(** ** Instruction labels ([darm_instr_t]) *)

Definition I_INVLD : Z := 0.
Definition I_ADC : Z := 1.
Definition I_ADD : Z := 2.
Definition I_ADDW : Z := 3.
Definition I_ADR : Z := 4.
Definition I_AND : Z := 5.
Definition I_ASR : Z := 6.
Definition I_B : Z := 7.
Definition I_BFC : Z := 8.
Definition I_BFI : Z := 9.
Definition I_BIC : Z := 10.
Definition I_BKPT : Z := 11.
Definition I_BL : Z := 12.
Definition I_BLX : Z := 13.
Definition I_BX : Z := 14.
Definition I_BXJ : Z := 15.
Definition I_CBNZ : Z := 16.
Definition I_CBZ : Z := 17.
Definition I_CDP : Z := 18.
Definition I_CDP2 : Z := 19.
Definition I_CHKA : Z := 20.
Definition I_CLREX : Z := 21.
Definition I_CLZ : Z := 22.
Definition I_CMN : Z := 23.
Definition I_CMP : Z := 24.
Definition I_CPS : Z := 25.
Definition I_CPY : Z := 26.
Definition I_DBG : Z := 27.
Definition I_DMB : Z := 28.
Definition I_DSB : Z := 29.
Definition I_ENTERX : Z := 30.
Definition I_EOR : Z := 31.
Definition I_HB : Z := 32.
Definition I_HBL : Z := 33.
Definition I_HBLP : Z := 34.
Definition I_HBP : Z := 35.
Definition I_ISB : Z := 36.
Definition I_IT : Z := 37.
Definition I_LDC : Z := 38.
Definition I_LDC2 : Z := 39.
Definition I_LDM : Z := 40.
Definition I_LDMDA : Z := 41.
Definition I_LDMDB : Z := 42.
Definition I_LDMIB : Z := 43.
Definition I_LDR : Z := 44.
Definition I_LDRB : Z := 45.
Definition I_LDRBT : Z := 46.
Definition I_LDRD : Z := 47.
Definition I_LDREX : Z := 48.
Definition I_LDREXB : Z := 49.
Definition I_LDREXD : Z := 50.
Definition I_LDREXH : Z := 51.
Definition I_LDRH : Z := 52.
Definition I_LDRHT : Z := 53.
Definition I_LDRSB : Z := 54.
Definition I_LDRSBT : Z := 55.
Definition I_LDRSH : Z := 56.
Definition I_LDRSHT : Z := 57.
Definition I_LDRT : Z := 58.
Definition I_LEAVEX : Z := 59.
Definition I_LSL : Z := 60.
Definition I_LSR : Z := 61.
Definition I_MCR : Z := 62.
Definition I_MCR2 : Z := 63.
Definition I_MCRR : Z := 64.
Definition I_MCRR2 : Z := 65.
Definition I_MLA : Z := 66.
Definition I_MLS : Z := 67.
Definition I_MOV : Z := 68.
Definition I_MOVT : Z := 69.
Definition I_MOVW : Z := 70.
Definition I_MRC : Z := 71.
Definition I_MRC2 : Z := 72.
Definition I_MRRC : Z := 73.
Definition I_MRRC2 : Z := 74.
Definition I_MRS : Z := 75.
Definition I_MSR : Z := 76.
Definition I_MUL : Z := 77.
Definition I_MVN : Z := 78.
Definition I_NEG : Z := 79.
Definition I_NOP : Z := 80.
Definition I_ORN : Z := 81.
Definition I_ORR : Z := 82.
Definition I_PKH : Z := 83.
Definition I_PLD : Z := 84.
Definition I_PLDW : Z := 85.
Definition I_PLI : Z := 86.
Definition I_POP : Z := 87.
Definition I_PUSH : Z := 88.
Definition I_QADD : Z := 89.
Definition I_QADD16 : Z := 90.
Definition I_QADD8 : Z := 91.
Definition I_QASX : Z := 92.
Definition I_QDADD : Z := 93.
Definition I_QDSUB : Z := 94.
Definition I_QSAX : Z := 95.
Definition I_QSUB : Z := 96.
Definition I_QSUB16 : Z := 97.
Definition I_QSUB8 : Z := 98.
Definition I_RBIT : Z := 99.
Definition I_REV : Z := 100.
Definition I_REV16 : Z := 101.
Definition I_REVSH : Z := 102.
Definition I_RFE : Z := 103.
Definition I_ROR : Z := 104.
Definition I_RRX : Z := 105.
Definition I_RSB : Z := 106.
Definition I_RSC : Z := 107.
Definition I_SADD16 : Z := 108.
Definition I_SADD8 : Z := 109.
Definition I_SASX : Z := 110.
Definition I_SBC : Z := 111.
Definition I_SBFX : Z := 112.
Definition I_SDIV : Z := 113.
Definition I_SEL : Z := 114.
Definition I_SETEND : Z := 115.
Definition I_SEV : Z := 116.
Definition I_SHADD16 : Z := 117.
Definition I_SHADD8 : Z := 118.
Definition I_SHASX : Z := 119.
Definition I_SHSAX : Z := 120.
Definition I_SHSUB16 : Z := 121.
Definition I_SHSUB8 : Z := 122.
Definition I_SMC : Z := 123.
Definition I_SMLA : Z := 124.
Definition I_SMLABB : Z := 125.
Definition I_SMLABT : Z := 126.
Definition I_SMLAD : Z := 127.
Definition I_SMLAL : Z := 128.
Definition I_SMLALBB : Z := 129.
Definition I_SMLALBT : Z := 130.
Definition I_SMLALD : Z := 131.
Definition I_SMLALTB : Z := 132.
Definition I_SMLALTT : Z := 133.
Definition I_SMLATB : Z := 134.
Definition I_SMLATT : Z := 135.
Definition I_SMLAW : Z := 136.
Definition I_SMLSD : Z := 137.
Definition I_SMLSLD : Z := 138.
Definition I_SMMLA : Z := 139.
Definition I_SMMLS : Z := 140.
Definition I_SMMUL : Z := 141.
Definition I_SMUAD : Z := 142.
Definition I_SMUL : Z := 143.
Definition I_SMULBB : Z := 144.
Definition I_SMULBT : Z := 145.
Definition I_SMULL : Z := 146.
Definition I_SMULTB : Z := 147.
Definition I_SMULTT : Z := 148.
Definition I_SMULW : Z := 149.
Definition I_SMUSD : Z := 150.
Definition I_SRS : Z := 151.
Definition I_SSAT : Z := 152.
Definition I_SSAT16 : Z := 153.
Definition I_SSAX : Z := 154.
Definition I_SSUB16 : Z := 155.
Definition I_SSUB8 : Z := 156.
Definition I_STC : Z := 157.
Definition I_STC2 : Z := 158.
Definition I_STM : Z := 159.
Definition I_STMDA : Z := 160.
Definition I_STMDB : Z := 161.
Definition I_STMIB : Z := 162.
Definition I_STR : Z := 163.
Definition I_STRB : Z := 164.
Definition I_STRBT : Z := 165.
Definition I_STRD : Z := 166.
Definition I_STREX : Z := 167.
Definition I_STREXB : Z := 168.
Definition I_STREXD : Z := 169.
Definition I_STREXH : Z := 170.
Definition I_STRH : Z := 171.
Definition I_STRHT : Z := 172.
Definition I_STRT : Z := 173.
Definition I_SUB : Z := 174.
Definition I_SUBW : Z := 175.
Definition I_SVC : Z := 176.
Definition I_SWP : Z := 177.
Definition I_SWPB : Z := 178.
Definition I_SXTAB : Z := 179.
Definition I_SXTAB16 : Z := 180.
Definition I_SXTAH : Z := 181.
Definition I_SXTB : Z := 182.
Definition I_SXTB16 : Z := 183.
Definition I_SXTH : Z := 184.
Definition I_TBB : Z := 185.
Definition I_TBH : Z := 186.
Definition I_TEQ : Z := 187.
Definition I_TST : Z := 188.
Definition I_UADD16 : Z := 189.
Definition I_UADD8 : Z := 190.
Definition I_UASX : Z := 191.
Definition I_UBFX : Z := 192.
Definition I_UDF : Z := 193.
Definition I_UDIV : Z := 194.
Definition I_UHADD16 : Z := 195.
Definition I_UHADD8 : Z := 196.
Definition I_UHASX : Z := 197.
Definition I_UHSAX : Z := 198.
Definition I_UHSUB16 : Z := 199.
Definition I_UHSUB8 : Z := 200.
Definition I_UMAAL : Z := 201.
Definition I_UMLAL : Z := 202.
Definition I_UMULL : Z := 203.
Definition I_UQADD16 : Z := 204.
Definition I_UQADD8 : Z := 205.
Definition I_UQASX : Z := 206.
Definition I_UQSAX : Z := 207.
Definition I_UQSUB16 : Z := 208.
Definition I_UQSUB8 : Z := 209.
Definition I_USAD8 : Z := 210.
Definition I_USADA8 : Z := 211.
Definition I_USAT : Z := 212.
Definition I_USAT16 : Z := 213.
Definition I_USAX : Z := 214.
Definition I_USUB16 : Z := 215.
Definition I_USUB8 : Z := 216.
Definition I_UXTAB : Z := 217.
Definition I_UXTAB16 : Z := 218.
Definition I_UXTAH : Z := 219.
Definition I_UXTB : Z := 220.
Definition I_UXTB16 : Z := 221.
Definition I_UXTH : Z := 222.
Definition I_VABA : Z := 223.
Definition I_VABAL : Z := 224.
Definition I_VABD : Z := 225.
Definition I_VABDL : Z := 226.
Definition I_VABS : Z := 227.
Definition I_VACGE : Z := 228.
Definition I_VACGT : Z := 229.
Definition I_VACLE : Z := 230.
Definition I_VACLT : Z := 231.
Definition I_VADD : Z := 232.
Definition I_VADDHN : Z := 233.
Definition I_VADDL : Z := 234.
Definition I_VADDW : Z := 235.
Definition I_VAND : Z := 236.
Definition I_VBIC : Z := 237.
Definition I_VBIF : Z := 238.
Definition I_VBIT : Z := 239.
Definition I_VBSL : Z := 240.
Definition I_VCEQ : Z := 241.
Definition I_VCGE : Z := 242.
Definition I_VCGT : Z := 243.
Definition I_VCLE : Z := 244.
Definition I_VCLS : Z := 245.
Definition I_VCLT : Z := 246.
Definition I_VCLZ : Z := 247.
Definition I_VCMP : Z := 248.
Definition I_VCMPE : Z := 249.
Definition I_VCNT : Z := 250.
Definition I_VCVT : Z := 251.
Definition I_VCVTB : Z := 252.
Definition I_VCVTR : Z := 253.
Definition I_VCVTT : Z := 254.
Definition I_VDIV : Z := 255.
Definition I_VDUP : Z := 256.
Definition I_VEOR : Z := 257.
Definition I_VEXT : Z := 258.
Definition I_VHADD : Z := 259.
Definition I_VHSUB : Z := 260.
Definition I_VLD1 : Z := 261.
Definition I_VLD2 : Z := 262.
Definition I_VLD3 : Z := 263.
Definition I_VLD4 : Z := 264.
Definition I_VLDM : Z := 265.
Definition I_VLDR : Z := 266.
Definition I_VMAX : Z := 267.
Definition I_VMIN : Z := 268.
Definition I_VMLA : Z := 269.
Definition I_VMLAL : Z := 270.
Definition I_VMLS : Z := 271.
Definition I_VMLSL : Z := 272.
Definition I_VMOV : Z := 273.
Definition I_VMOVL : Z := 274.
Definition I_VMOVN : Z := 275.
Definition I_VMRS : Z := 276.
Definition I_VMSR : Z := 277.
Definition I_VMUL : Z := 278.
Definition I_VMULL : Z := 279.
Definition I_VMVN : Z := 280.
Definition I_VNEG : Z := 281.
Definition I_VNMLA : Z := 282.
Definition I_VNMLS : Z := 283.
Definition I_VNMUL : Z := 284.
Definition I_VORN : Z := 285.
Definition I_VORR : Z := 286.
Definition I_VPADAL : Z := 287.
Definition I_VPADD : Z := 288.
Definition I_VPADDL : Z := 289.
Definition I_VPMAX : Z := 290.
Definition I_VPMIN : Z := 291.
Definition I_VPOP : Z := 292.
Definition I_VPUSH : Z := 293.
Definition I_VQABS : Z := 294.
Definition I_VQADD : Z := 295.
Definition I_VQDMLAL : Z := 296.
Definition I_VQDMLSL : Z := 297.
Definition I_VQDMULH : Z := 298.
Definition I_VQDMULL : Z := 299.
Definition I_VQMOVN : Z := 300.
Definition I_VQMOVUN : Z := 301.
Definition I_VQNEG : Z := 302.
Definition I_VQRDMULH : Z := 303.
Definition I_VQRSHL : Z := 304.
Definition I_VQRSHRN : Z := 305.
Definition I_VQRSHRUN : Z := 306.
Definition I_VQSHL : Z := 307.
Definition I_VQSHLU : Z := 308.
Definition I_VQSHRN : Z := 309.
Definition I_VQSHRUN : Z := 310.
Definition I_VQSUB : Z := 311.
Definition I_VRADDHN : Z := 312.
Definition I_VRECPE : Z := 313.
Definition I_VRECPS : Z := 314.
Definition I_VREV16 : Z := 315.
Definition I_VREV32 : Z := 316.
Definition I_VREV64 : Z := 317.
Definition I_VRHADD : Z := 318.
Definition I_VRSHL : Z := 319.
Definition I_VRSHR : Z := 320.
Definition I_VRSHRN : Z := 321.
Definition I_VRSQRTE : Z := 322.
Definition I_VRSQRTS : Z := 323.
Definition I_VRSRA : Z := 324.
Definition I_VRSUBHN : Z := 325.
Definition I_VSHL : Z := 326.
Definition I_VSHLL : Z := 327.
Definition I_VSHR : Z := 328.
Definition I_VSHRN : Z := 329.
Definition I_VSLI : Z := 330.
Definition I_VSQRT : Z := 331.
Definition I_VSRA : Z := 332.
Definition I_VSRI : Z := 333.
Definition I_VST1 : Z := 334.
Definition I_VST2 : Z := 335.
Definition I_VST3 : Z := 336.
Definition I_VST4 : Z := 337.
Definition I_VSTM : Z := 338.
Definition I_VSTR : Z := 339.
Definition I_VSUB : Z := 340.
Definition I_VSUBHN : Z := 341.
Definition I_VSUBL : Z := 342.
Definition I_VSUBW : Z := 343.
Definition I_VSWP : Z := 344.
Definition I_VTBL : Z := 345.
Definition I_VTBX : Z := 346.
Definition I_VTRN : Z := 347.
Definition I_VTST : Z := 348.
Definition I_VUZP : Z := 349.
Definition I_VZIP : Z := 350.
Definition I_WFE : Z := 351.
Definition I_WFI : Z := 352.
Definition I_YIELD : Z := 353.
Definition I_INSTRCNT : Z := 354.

__________

Set down the lines above as they stand, starting with the first line and ending with the line that contains "Definition I_CPS : Z := 25.".

(** ** Instruction labels ([darm_instr_t]) *)

Definition I_INVLD : Z := 0.
Definition I_ADC : Z := 1.
Definition I_ADD : Z := 2.
Definition I_ADDW : Z := 3.
Definition I_ADR : Z := 4.
Definition I_AND : Z := 5.
Definition I_ASR : Z := 6.
Definition I_B : Z := 7.
Definition I_BFC : Z := 8.
Definition I_BFI : Z := 9.
Definition I_BIC : Z := 10.
Definition I_BKPT : Z := 11.
Definition I_BL : Z := 12.
Definition I_BLX : Z := 13.
Definition I_BX : Z := 14.
Definition I_BXJ : Z := 15.
Definition I_CBNZ : Z := 16.
Definition I_CBZ : Z := 17.
Definition I_CDP : Z := 18.
Definition I_CDP2 : Z := 19.
Definition I_CHKA : Z := 20.
Definition I_CLREX : Z := 21.
Definition I_CLZ : Z := 22.
Definition I_CMN : Z := 23.
Definition I_CMP : Z := 24.
Definition I_CPS : Z := 25.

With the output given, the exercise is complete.